Thursday, February 16, 2012

Final Round of the Diabetes Design Contest

 

Republished with Permission of Amy Tenderich of DiabetesMine.

 

I guess you could say we're lucky to have diabetes in an era when people get rewarded for reaching above and beyond the norm while living with this disease. Years ago, who ever singled people out for being inspirational with a chronic illness? Nowadays, we've got the Joslin Center honoring folks for longevity with diabetes, Animas Corp. and dLife showcasing diabetes heroes, Bayer with their Dream Fund contest, and as of last year, perhaps the most moving of them all, the new Inspired by Diabetes competition organized by Eli Lilly and the International Diabetes Federation (IDF).

 

The reason I find this one moving is that it's a creative expression competition that encourages anyone touched by diabetes (not just patients) to share their stories through visual and written works - essays, poems, art or photography. I bet the organization had no idea what to expect when the entries started pouring in last winter. By the end of March, they had 800 submissions from all over the world, including photos, essays, poems, paintings, and two music compositions. "Some of them just made your heart jump," a contest spokeswoman told me last week.

Equally inspirational is the fact that in conjunction with this contest, Eli Lilly & Co. has made a $50,000 donation to ADA for scholarships for low-income children to attend ADA diabetes camps. For each entry into the global contest, Lilly is donating money to IDF's Life for a Child Program, which provides life-saving diabetes supplies to more than 1,000 children in 17 developing countries.

 

Of course I realize that the contest embodies a big PR campaign for Eli Lilly, with former American-Idol contestant Elliott Yamin (who has type 1 diabetes) acting as the program's Global Ambassador. I got to interview him in person at the ADA Conference last week along with two of the four grand prize winners. From where I sit, despite the obvious self-promotion, it's still a wonderful thing the company has done here, pulling together a worldwide program to call attention to life with diabetes (the good and the bad), and those who need help with it the most.

 

Four judges from the American Diabetes Association - including one mother and daughter pair - culled through all the entries in the last months and rated them on four criteria: relevance, originality, creativity, and narrative. The four "grand prize" winners were officially unvieled at the Eli Lilly booth at the ADA Conference last Sunday.
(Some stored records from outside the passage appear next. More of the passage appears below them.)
(** ** Labels, modes and predictions *)

(** X12.  The labels given to [query] have no part in its predictions:
    whatever its outcome, two calls that differ only in their labels leave the
    same [intermediate_preds_list] and the same [self.preds]. *)
Theorem query_preds_ignore_labels (C : components) (points calibs : tensor3)
    (transforms labels labels' : option tensor3) (s : net) :
  let s1 := snd (query C points calibs transforms labels s) in
  let s2 := snd (query C points calibs transforms labels' s) in
  fst (query C points calibs transforms labels s) =
    fst (query C points calibs transforms labels' s) /\
  intermediate_preds_list s1 = intermediate_preds_list s2 /\
  preds s1 = preds s2.
Proof.
  cbv zeta.
  destruct (skip_hourglass (opt s)) eqn:Hs; [destruct (tmpx s) eqn:Ht|].
  - rewrite !query_run by (rewrite Ht; discriminate). cbv zeta.
    destruct (Py.last_item (query_preds _ _ _ _ _)); fields; auto.
  - rewrite !(query_run_no_tmpx C _ _ _ _ _ Hs Ht). fields.
    destruct labels, labels'; auto.
  - rewrite !query_run by (rewrite Hs; discriminate). cbv zeta.
    destruct (Py.last_item (query_preds _ _ _ _ _)); fields; auto.
Qed.

(** X13.  Only the last stacks matter for [self.preds].  With no more
    feature volumes than image stacks, a returning [query] over all the
    stacks leaves the same [self.preds] as [query] on the object that keeps
    only the last image stack and the last feature volume, which is what
    [filter] and [pcd_filter] keep in evaluation mode; that [query] returns
    as well, with this prediction as its only intermediate prediction. *)
Theorem preds_from_last_stacks_only (C : components) (points calibs : tensor3)
    (transforms labels : option tensor3) (s s1 : net) (f : tensor4) (v : tensor5) :
  Py.last_item (im_feat_list s) = Some f ->
  Py.last_item (voxel_feat_list s) = Some v ->
  (length (voxel_feat_list s) <= length (im_feat_list s))%nat ->
  query C points calibs transforms labels s = (Returns tt, s1) ->
  exists s2 p,
    query C points calibs transforms labels
      (set_voxel_feat_list [v] (set_im_feat_list [f] s)) = (Returns tt, s2) /\
    preds s1 = Some p /\
    intermediate_preds_list s2 = [p] /\
    preds s2 = Some p.
Proof.
  intros Hf Hv Hle Hq.
  destruct (last_pair_pred C _ _ _ _ _ _ Hq Hle) as [f0 [v0 [Ef [Ev Ep]]]].
  rewrite Hf in Ef. injection Ef as <-. rewrite Hv in Ev. injection Ev as <-.
  destruct (query_returns C _ _ _ _ _ _ Hq) as [_ [_ [_ [_ Ht]]]].
  rewrite query_run by (fields; exact Ht). cbv zeta.
  unfold query_preds, paired_stacks, tmpx_feature. fields.
  cbn [length Py.slice_last Nat.sub skipn combine map Py.last_item].
  eexists; eexists. split; [reflexivity|]. fields.
  split; [exact Ep|]. split; reflexivity.
Qed.

(** ** The mask outside the image *)

(** X14.  For a query point whose projected image coordinates are
    not both in [-1, 1], every value that a returning [query] predicts for
    the point, in every intermediate prediction and in [self.preds], is the
    product of 0 and the classifier's output for the point, which is exactly
    0 whenever that output is not NaN. *)
Theorem query_outside_image_is_zero (C : components) (points calibs : tensor3)
    (transforms labels : option tensor3) (s s' : net) :
  query C points calibs transforms labels s = (Returns tt, s') ->
  let xyz := projection C points calibs transforms in
  forall pred,
    In pred (intermediate_preds_list s') \/ preds s' = Some pred ->
    exists stacks,
      In stacks (paired_stacks s) /\
      forall b n x y,
        item3 xyz b 0 n = Some x -> item3 xyz b 1 n = Some y ->
        in_image x y = false ->
        forall c v,
          item3 pred b c n = Some v ->
          exists w,
            item3 (surface_classifier C (classifier_input C xyz s stacks)) b c n
              = Some w /\
            v = Float.mul (Num 0) w /\
            (w <> NaN -> v = Num 0).
Proof.
  intros Hq xyz pred Hin.
  destruct (query_returns C _ _ _ _ _ _ Hq) as [ps [p [Eps [-> _]]]].
  simpl in Hin.
  assert (Hp : In pred (query_preds C points calibs transforms s)).
  { rewrite Eps. destruct Hin as [Hin|Hin]; [exact Hin|].
    injection Hin as <-. apply in_or_app; right; left; reflexivity. }
  destruct (query_preds_inv C _ _ _ _ _ Hp) as [stacks [Hs ->]]. fold xyz.
  exists stacks. split; [exact Hs|].
  intros b n x y Hx Hy Hout c v Hv.
  destruct (item3_query_pred C xyz s stacks b c n v Hv) as [x' [y' [u [Ex [Ey [Hu ->]]]]]].
  rewrite Hx in Ex. injection Ex as <-. rewrite Hy in Ey. injection Ey as <-.
  rewrite Hout. exists (Sigmoid u).
  split; [rewrite item3_surface_classifier, Hu; reflexivity|].
  split; [reflexivity|].
  intros Hn. destruct u as [r| | |]; simpl in *; try congruence; f_equal; lra.
Qed.

(** ** The further properties on the small instance *)

Lemma demo_filter_returns (s : net) :
  filter Demo.parts Demo.images s =
  (Returns tt, snd (filter Demo.parts Demo.images s)).
Proof.
  rewrite filter_run. simpl. destruct (training s); reflexivity.
Qed.

Lemma demo_pcd_filter_evaluating (s : net) :
  opt s = Demo.volume_opt -> training s = false ->
  pcd_filter Demo.parts Demo.pcd s =
  (Returns tt,
   set_voxel_feat_list
     [voxel_input 2 [[Num 0; Num 0; Num 0; Num 1; Num 0; Num 0; Num 0; Num 1]]] s).
Proof.
  intros Ho Ht.
  assert (E : occupancies_of (kdtree_query Demo.parts) (grid_points s)
                (Tensor.transpose12 Demo.pcd) =
              Returns [[Num 0; Num 0; Num 0; Num 1; Num 0; Num 0; Num 0; Num 1]]).
  { unfold grid_points. rewrite Ho. exact demo_occupancies. }
  rewrite (pcd_filter_volume Demo.parts Demo.pcd s _ E) by (rewrite Ho; reflexivity).
  cbv zeta. rewrite Ht, Ho. reflexivity.
Qed.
The day before, on Saturday, I was privileged to meet two of the winners, along with goodwill ambassador Elliott (e-Train) Yamin himself in a personal briefing at the Prescott Boutique hotel near San Francisco's swanky Union Square.

 

We were ushered in to a small and quite modest suite with an entourage of PR chaperones. We waited in awkward silence until a silly three-tap knock came at the door. When it swung open, the baseball cap Yamin wore that day and lopsided grin immediately broke the ice. He's smaller and more compact in person than I would've imagined, but also more athletic-looking, and well... just very much a regular guy. If you didn't know, you'd never imagine he could sing like that!